**** Information ****
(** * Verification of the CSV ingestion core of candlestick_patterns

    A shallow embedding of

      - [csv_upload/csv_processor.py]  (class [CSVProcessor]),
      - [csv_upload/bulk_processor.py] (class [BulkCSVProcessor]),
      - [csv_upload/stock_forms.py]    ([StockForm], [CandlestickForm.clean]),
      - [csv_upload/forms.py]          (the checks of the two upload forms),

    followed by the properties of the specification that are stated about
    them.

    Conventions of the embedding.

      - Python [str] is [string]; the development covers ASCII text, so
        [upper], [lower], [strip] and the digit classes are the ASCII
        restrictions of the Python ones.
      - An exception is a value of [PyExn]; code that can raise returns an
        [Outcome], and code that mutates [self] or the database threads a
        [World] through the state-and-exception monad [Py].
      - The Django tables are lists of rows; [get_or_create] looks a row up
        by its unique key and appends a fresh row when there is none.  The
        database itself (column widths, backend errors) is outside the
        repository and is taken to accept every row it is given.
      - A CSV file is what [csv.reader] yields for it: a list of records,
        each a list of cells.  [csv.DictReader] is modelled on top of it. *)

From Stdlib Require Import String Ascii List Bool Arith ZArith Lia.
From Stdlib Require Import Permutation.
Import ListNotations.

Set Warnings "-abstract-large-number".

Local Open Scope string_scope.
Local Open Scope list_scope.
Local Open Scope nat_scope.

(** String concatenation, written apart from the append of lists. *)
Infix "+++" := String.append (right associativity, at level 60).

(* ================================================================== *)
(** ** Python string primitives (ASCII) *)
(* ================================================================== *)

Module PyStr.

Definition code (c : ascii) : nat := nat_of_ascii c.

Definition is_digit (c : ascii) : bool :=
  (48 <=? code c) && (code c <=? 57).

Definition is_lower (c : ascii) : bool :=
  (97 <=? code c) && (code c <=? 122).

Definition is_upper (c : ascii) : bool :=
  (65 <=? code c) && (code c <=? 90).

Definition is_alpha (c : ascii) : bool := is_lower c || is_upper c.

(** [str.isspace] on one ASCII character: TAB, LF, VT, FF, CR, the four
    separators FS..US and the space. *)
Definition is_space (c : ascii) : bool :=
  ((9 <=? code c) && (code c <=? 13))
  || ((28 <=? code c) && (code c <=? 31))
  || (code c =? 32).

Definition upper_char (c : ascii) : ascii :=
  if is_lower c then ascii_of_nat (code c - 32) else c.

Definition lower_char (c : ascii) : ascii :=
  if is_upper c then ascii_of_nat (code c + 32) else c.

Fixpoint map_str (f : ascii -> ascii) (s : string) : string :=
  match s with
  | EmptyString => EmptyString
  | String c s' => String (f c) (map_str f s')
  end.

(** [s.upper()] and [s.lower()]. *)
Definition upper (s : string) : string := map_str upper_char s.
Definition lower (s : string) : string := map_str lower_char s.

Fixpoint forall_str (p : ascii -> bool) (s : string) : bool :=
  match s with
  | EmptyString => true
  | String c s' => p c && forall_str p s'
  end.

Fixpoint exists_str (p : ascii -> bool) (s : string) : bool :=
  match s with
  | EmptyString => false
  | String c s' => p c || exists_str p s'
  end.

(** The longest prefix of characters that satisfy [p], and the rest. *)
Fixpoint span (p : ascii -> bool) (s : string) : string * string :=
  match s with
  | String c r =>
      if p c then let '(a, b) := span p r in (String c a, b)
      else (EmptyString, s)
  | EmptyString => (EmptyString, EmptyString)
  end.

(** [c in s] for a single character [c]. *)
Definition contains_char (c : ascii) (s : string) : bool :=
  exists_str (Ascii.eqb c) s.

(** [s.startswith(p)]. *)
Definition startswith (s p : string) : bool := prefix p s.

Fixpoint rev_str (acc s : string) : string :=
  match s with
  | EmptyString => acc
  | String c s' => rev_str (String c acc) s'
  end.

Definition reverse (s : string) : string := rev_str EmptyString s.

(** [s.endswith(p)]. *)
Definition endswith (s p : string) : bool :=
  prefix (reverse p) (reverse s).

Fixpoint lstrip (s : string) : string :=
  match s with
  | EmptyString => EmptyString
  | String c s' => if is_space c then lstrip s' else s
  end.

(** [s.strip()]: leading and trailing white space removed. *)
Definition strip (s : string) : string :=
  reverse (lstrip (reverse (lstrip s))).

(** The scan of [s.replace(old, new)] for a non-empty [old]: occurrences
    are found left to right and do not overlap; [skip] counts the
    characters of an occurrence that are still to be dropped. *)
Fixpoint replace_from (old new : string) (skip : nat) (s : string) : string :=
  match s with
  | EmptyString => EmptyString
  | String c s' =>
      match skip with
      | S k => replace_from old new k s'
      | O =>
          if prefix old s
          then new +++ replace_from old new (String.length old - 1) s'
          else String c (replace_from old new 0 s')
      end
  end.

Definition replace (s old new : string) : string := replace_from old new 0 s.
****
**** Information ****
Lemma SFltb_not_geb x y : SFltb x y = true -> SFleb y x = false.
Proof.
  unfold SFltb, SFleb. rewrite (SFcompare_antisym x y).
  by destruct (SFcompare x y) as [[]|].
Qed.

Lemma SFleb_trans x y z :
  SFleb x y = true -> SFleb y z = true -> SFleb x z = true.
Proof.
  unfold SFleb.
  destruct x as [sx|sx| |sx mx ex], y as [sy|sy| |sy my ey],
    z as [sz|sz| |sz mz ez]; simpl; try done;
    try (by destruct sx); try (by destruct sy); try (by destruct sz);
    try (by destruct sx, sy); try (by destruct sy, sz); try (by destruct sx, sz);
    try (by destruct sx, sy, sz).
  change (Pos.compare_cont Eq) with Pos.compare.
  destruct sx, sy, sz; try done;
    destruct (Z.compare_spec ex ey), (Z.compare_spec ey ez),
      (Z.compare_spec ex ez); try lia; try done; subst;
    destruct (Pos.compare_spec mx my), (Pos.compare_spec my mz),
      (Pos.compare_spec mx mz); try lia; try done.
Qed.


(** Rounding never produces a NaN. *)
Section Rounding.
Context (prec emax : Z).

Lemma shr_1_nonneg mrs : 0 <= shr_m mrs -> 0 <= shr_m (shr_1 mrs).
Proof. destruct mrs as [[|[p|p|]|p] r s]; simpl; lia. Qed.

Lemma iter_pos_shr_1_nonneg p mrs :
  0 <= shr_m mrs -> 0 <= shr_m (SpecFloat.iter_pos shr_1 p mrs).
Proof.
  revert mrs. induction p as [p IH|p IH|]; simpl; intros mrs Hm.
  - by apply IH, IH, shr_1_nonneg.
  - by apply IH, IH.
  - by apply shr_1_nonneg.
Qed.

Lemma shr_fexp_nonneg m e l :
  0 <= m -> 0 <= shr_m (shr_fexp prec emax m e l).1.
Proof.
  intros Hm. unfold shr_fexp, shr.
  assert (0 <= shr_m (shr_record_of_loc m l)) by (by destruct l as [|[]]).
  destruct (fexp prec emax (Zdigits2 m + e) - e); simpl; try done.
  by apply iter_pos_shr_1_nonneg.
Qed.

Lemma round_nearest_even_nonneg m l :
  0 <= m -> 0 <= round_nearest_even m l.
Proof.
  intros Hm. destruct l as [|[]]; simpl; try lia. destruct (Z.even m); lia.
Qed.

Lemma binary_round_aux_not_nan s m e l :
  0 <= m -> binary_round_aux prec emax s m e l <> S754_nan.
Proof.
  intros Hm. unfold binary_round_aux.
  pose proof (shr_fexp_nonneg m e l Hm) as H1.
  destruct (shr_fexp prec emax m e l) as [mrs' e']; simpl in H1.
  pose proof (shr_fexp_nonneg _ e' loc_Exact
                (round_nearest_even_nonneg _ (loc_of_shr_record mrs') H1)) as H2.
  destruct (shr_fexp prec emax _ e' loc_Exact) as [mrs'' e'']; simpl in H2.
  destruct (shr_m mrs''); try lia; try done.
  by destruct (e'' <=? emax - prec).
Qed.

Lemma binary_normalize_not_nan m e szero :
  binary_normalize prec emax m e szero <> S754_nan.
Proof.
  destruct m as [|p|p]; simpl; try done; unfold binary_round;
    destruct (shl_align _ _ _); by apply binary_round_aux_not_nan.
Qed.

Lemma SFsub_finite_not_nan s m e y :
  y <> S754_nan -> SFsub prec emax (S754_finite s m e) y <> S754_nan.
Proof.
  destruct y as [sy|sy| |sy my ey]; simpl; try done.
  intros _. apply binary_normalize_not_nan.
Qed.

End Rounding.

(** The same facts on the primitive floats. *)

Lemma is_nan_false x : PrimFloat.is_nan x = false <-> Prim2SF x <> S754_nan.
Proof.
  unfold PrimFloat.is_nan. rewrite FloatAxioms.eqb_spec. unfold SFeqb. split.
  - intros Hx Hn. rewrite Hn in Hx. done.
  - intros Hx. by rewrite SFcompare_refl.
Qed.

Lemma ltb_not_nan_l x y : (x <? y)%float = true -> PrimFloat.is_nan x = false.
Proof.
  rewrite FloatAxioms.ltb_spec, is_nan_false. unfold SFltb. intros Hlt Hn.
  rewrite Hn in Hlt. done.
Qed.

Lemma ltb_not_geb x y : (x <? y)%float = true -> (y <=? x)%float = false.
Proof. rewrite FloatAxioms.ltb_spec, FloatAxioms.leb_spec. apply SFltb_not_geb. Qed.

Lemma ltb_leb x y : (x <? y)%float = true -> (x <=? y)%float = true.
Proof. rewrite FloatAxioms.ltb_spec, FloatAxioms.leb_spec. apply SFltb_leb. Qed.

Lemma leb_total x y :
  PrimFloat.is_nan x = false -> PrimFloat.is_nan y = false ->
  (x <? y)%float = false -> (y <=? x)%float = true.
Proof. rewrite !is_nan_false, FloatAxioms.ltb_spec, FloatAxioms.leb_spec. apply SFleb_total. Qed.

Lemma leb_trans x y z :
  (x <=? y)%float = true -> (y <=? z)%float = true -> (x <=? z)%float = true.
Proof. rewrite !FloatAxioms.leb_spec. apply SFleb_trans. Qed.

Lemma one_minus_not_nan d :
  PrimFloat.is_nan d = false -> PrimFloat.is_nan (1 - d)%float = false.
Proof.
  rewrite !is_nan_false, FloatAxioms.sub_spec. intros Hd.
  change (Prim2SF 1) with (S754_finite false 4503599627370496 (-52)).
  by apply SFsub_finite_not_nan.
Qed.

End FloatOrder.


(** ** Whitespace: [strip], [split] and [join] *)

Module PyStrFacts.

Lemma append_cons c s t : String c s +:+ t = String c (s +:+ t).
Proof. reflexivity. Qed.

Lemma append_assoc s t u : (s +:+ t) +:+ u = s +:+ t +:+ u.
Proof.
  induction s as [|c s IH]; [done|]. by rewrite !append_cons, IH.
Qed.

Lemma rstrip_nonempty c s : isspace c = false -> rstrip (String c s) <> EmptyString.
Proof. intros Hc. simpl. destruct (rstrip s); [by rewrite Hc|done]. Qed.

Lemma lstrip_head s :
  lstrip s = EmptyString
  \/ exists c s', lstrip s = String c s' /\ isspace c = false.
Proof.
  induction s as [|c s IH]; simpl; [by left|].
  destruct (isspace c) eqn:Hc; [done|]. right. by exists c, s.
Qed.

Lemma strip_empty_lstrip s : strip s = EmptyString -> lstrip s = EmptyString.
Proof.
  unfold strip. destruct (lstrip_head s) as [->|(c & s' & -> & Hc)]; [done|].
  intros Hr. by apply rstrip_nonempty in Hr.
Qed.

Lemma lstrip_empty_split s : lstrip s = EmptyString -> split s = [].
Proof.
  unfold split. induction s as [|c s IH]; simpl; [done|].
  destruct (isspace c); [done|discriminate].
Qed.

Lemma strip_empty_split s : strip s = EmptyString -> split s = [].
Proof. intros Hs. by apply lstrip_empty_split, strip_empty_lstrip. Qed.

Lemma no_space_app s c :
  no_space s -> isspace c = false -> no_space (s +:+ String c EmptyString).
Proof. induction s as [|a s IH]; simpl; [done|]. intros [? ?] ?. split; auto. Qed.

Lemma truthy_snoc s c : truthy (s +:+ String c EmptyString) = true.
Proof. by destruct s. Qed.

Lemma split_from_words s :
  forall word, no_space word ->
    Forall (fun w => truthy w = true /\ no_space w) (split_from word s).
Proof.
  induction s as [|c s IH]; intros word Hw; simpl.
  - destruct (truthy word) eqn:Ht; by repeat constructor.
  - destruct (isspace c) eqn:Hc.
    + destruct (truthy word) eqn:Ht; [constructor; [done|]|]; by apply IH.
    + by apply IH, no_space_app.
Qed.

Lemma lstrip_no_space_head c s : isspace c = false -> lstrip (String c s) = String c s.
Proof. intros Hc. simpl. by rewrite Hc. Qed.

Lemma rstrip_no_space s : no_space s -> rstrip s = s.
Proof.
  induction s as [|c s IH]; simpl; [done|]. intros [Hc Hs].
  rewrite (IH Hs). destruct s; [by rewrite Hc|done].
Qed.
****
### [Activity]
Set down, from the entries above, exactly the lines from the one with "Fixpoint exists_str (p" up to and including the one with "String c r =>", and no other lines.

### [Answer below]
Fixpoint exists_str (p : ascii -> bool) (s : string) : bool :=
  match s with
  | EmptyString => false
  | String c s' => p c || exists_str p s'
  end.

(** The longest prefix of characters that satisfy [p], and the rest. *)
Fixpoint span (p : ascii -> bool) (s : string) : string * string :=
  match s with
  | String c r =>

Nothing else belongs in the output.